China has operationalized the world’s first thorium nuclear reactor

As the world is spellbound by the zigzagging tariff war drama launched by reality TV star Donnie Trump and people marvel at the sheer destructiveness of a stupid mad man, a truly momentous event just happened in China.

In early April, Chinese scientists achieved a milestone in clean energy technology by successfully adding fresh fuel to an operational thorium molten salt reactor, the first of its kind in the world. The breakthrough signals the arrival of commercially viable thorium nuclear reactor in China’s future energy mix.

Thorium is much safer and more abundant alternative to uranium for nuclear power as it is widely available, cheaper to extract, has higher energy density, and produces far less long-lasting nuclear waste.

It is far safer than uranium as it is not fissile on its own so cannot be weaponized. Nuclear industry experts see thorium as the holy grail for future energy revolution next to nuclear fusion, which I’ll touch on briefly at the end.

Thorium is found in abundant quantity in earth’s crust all over the world. One single mine in China’s Inner Mongolia, the Bayan Obo mine, has enough thorium deposits to theoretically meet China’s energy needs for the next 20,000 years, while producing minimal radioactive waste.

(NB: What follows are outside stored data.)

(** * hash_containers: closed hashing with linear probing

    A shallow embedding of the header-only C++ library
    (common.h, closed_linear_probing_hash_table.h and
    closed_linear_probing_hash_table2.h) together with the properties of
    its probing engine, its two erase policies, its bitmap iteration and
    its growth policy.

    Conventions of the embedding.
    - [uint32_t] and [uint64_t] values are integers of [Z] kept in range
      by an explicit reduction modulo [2^32] or [2^64] wherever the C++
      operation can leave the range (decrement, increment, left shift,
      complement).
    - [size_t] slot indices, sizes and capacities are non-negative
      integers of [Z], without the wrap-around at [2^64] that no storage
      fitting an address space reaches; the all-ones value [~size_t(0)]
      that the library uses as end sentinel is [Z.lnot 0]. Where a
      [size_t] meets a 32-bit [unsigned] operand the width of the latter
      is kept.
    - An array of objects built with placement new ([key_table],
      [value_table]) is a finite map from the slot index to the object
      that is alive in the slot; [internal::construct] inserts,
      [internal::destroy] deletes.
    - A function returns [None] when the C++ run fails an [assert], reads
      a slot that holds no object, or exceeds the step bound of a loop of
      the model. *)

From Stdlib Require Import ZArith Lia List Bool.
From stdpp Require Import base tactics option list gmap.

Local Open Scope Z_scope.

(** ** Fixed-width words *)

Definition wrap32 (x : Z) : Z := x mod 2 ^ 32.
Definition wrap64 (x : Z) : Z := x mod 2 ^ 64.

(** [v |= v >> s], the smearing step shared by both overloads. *)
Definition smear (s : Z) (v : Z) : Z := Z.lor v (Z.shiftr v s).

(** ** common.h (src/include/common.h): the helpers before they moved to
    namespace [internal]. *)
Module Common.

(** [size_t round_up_to_next_power_of_2(uint32_t v)]: the body computes
    [v] and then reaches the closing brace; there is no [return]
    statement, so no value is delivered to the caller. *)
Definition round_up_to_next_power_of_2_u32 (v : Z) : option Z :=
  let v := wrap32 (v - 1) in
  let v := smear 1 v in
  let v := smear 2 v in
  let v := smear 4 v in
  let v := smear 8 v in
  let v := smear 16 v in
  let v := wrap32 (v + 1) in
  let _ := v in
  None.

(** [size_t round_up_to_next_power_of_2(uint64_t v)]: same shape, same
    missing [return]. *)
Definition round_up_to_next_power_of_2_u64 (v : Z) : option Z :=
  let v := wrap64 (v - 1) in
  let v := smear 1 v in
  let v := smear 2 v in
  let v := smear 4 v in
  let v := smear 8 v in
  let v := smear 16 v in
  let v := smear 32 v in
  let v := wrap64 (v + 1) in
  let _ := v in
  None.

End Common.

(** ** common.h (src/unnamed/part_001): namespace [internal] *)
Module Internal.

(** [__builtin_ctz] on a non-zero 32-bit word: position of the lowest
    set bit. *)
Fixpoint ctz_from (n : nat) (i : Z) (x : Z) : Z :=
  match n with
  | O => i
  | S n' => if Z.testbit x i then i else ctz_from n' (i + 1) x
  end.

Definition bsf32_nonzero (x : Z) : Z := ctz_from 32 0 x.

Definition round_up_to_next_power_of_2_u32 (orig : Z) : option Z :=
  let v := orig in
  (* assert(((v & 0x80000000) == 0) || (v == 0x80000000)); *)
  if negb ((Z.land v 0x80000000 =? 0) || (v =? 0x80000000)) then None else
  let v := wrap32 (v - 1) in
  let v := smear 1 v in
  let v := smear 2 v in
  let v := smear 4 v in
  let v := smear 8 v in
  let v := smear 16 v in
  let v := wrap32 (v + 1) in
  (* assert(!orig || v); *)
  if negb ((orig =? 0) || negb (v =? 0)) then None else
  Some v.

Definition round_up_to_next_power_of_2_u64 (orig : Z) : option Z :=
  let v := orig in
  (* assert(((v & 0x8000000000000000ull) == 0) || (v == 0x8000000000000000ull)); *)
  if negb ((Z.land v 0x8000000000000000 =? 0) || (v =? 0x8000000000000000)) then None else
  let v := wrap64 (v - 1) in
  let v := smear 1 v in
  let v := smear 2 v in
  let v := smear 4 v in
  let v := smear 8 v in
  let v := smear 16 v in
  let v := smear 32 v in
  let v := wrap64 (v + 1) in
  (* assert(!orig || v); *)
  if negb ((orig =? 0) || negb (v =? 0)) then None else
  Some v.

End Internal.

(** ** Template parameters

    [K], [V], [operator==] on [K], the hash functor and the value built by
    [V()]. *)
Class hash_params := {
  K : Type;
  V : Type;
  K_eq_dec :: EqDecision K;
  hash_functor : K -> Z;
  V_default : V
}.

(** ** Meta-data parameters of the erase policies *)

Inductive erase_policy := erase_policy_rehash | erase_policy_use_marker.

Definition META_BITS_PER_WORD : Z := 32.

Definition META_BITS_PER_ELEMENT (p : erase_policy) : Z :=
  match p with
  | erase_policy_rehash => 1
  | erase_policy_use_marker => 2
  end.

Definition META_ELEMENTS_PER_WORD (p : erase_policy) : Z :=
  META_BITS_PER_WORD / META_BITS_PER_ELEMENT p.

Definition INVALID : Z := 0.
Definition VALID : Z := 1.
Definition DELETED : Z := 2.

(** [~size_t(0)]. *)
Definition NPOS : Z := Z.lnot 0.

(** [uint32_t] operators that can leave the range. *)
Definition shl32 (x s : Z) : Z := wrap32 (Z.shiftl x s).
Definition not32 (x : Z) : Z := wrap32 (Z.lnot x).

(** [valid[w]] and [valid[w] = x] on the array of meta-data words. *)
Definition rd (valid : list Z) (w : Z) : Z := default 0 (valid !! Z.to_nat w).
Definition wr (valid : list Z) (w : Z) (x : Z) : list Z := <[Z.to_nat w := x]> valid.

(** [(meta_t(1) << META_BITS_PER_ELEMENT) - 1] *)
Definition elem_mask (p : erase_policy) : Z := shl32 1 (META_BITS_PER_ELEMENT p) - 1.

(** [META_BITS_PER_ELEMENT * (idx & (META_ELEMENTS_PER_WORD - 1))] *)
Definition elem_shift (p : erase_policy) (idx : Z) : Z :=
  META_BITS_PER_ELEMENT p * Z.land idx (META_ELEMENTS_PER_WORD p - 1).

(** [elem_mask << elem_shift] *)
Definition field_mask (p : erase_policy) (idx : Z) : Z :=
  shl32 (elem_mask p) (elem_shift p idx).

(** The state of slot [idx] as the bitmap holds it: bits
    [idx*B .. (idx+1)*B) of the meta-data array. *)
Definition slot_state (p : erase_policy) (valid : list Z) (idx : Z) : Z :=
  Z.land (Z.shiftr (rd valid (idx / META_ELEMENTS_PER_WORD p)) (elem_shift p idx))
         (elem_mask p).

(** [(capacity_minus_1 + META_ELEMENTS_PER_WORD) / META_ELEMENTS_PER_WORD] *)
Definition num_valid_words (p : erase_policy) (capacity_minus_1 : Z) : Z :=
  (capacity_minus_1 + META_ELEMENTS_PER_WORD p) / META_ELEMENTS_PER_WORD p.

(** The condition under which [do_erase] leaves the entry at [idx2] where it
    is: its home [key2] lies in the circular interval (idx, idx2]. *)
Definition keeps_place (idx idx2 key2 : Z) : bool :=
  if idx <=? idx2 then (idx <? key2) && (key2 <=? idx2)
  else (idx <? key2) || (key2 <=? idx2).

(** ** erase_policy_rehash *)
Module Rehash.
Section Rehash.
Context {hp : hash_params}.
Let p := erase_policy_rehash.

(** The body of [do_erase] from the label [next_entry] on. A transfer of
    the entry at [idx2] into the hole [idx] is followed by the head of the
    next turn of [while (true)], which marks the new hole invalid. *)
Fixpoint do_erase_next_entry (fuel : nat) (idx idx2 : Z) (valid : list Z)
    (capacity_minus_1 : Z) (key_table : gmap Z K) (value_table : gmap Z V)
    : option (list Z * gmap Z K * gmap Z V) :=
  match fuel with
  | O => None
  | S fuel =>
    let idx2 := Z.land (idx2 + 1) capacity_minus_1 in
    let word2 := idx2 / META_ELEMENTS_PER_WORD p in
    if Z.land (rd valid word2) (field_mask p idx2) =? 0 then
      Some (valid, key_table, value_table)
    else
      match key_table !! idx2 with
      | None => None
      | Some k2 =>
        let key2 := Z.land (hash_functor k2) capacity_minus_1 in
        if keeps_place idx idx2 key2 then
          do_erase_next_entry fuel idx idx2 valid capacity_minus_1 key_table value_table
        else
          match value_table !! idx2 with
          | None => None
          | Some v2 =>
            let key_table := <[idx := k2]> key_table in
            let value_table := <[idx := v2]> value_table in
            let key_table := delete idx2 key_table in
            let value_table := delete idx2 value_table in
            let word := idx / META_ELEMENTS_PER_WORD p in
            let valid := wr valid word (Z.lor (rd valid word) (field_mask p idx)) in
            let idx := idx2 in
            let word := idx / META_ELEMENTS_PER_WORD p in
            let valid := wr valid word (Z.land (rd valid word) (not32 (field_mask p idx))) in
            do_erase_next_entry fuel idx idx2 valid capacity_minus_1 key_table value_table
          end
      end
  end.

(** Step bound of the model for the scan of [do_erase]: the sum of the
    displacements of the entries is below [capacity^2] and every stretch
    between two transfers is shorter than [capacity]. *)
Definition do_erase_fuel (capacity_minus_1 : Z) : nat :=
  Z.to_nat ((capacity_minus_1 + 1) * (capacity_minus_1 + 1) * (capacity_minus_1 + 1)).

Definition do_erase (orig_idx : Z) (valid : list Z) (capacity_minus_1 : Z)
    (key_table : gmap Z K) (value_table : gmap Z V)
    : option (list Z * gmap Z K * gmap Z V) :=
  let idx := orig_idx in
  let idx2 := orig_idx in
  let word := idx / META_ELEMENTS_PER_WORD p in
  let valid := wr valid word (Z.land (rd valid word) (not32 (field_mask p idx))) in
  do_erase_next_entry (do_erase_fuel capacity_minus_1) idx idx2 valid capacity_minus_1
    key_table value_table.

(** The [for] loop over the meta-data words shared by [get_first] and
    [get_next]; [valid_ptr] is [&valid[word]] at every turn. *)
Fixpoint scan_words (remaining : nat) (word : Z) (valid : list Z) : Z :=
  match remaining with
  | O => NPOS
  | S remaining =>
    if rd valid word =? 0 then scan_words remaining (word + 1) valid
    else
      let bit := Internal.bsf32_nonzero (rd valid word) in
      word * META_ELEMENTS_PER_WORD p + bit / META_BITS_PER_ELEMENT p
  end.

Definition get_first (capacity_minus_1 : Z) (valid : list Z) : Z :=
  let num_valid_words := num_valid_words p capacity_minus_1 in
  scan_words (Z.to_nat num_valid_words) 0 valid.

(** [valid_ptr] is passed as the index of the word it points to. In
    [old_pos & ~(META_ELEMENTS_PER_WORD - 1)] the constant is an
    [unsigned]: its complement is a 32-bit word, which the conjunction
    with the [size_t] position extends with zeros. *)
Definition get_next (old_pos : Z) (valid : list Z) (valid_ptr : Z) (num_valid_words : Z) : Z :=
  let next_mask :=
    Z.land (rd valid valid_ptr)
      (shl32 (shl32 (not32 0)
                (Z.land old_pos (META_ELEMENTS_PER_WORD p - 1) * META_BITS_PER_ELEMENT p)) 1) in
  if negb (next_mask =? 0) then
    let bit := Internal.bsf32_nonzero next_mask in
    Z.land old_pos (not32 (META_ELEMENTS_PER_WORD p - 1)) + bit / META_BITS_PER_ELEMENT p
  else
    let word := old_pos / META_ELEMENTS_PER_WORD p + 1 in
    scan_words (Z.to_nat (num_valid_words - word)) word valid.

End Rehash.
End Rehash.

(** ** erase_policy_use_marker *)
Module UseMarker.
Section UseMarker.
Context {hp : hash_params}.
Let p := erase_policy_use_marker.

Definition do_erase (idx : Z) (valid : list Z) (capacity_minus_1 : Z)
    (key_table : gmap Z K) (value_table : gmap Z V)
    : option (list Z * gmap Z K * gmap Z V) :=
  let word := idx / META_ELEMENTS_PER_WORD p in
  let valid :=
    wr valid word
      (Z.lor (Z.land (rd valid word) (not32 (field_mask p idx)))
             (shl32 DELETED (elem_shift p idx))) in
  Some (valid, key_table, value_table).

Definition mask : Z := 0x55555555.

The most promising technological direction is to use thorium in molten salt reactors. While multiple nations are developing the technology, China is the first to build an experimental thorium molten salt reactor.

The latest breakthrough to add fresh fuel to an operational reactor indicates such technology is ready for sustained commercial deployment.

It marks the first long-term, stable operation of the technology, putting China at the forefront of a global race to harness thorium for nuclear power.

The experimental reactor, located in the Gobi Desert in China’s west, uses molten salt as the fuel carrier and coolant, and thorium as the fuel source. The reactor is designed to sustainably generate 2 megawatts of thermal power.

The development was announced by the project’s chief scientist, Xu Hongjie, at the Chinese Academy of Sciences on April 8. Xu said China “now leads the global frontier for thorium nuclear technology”.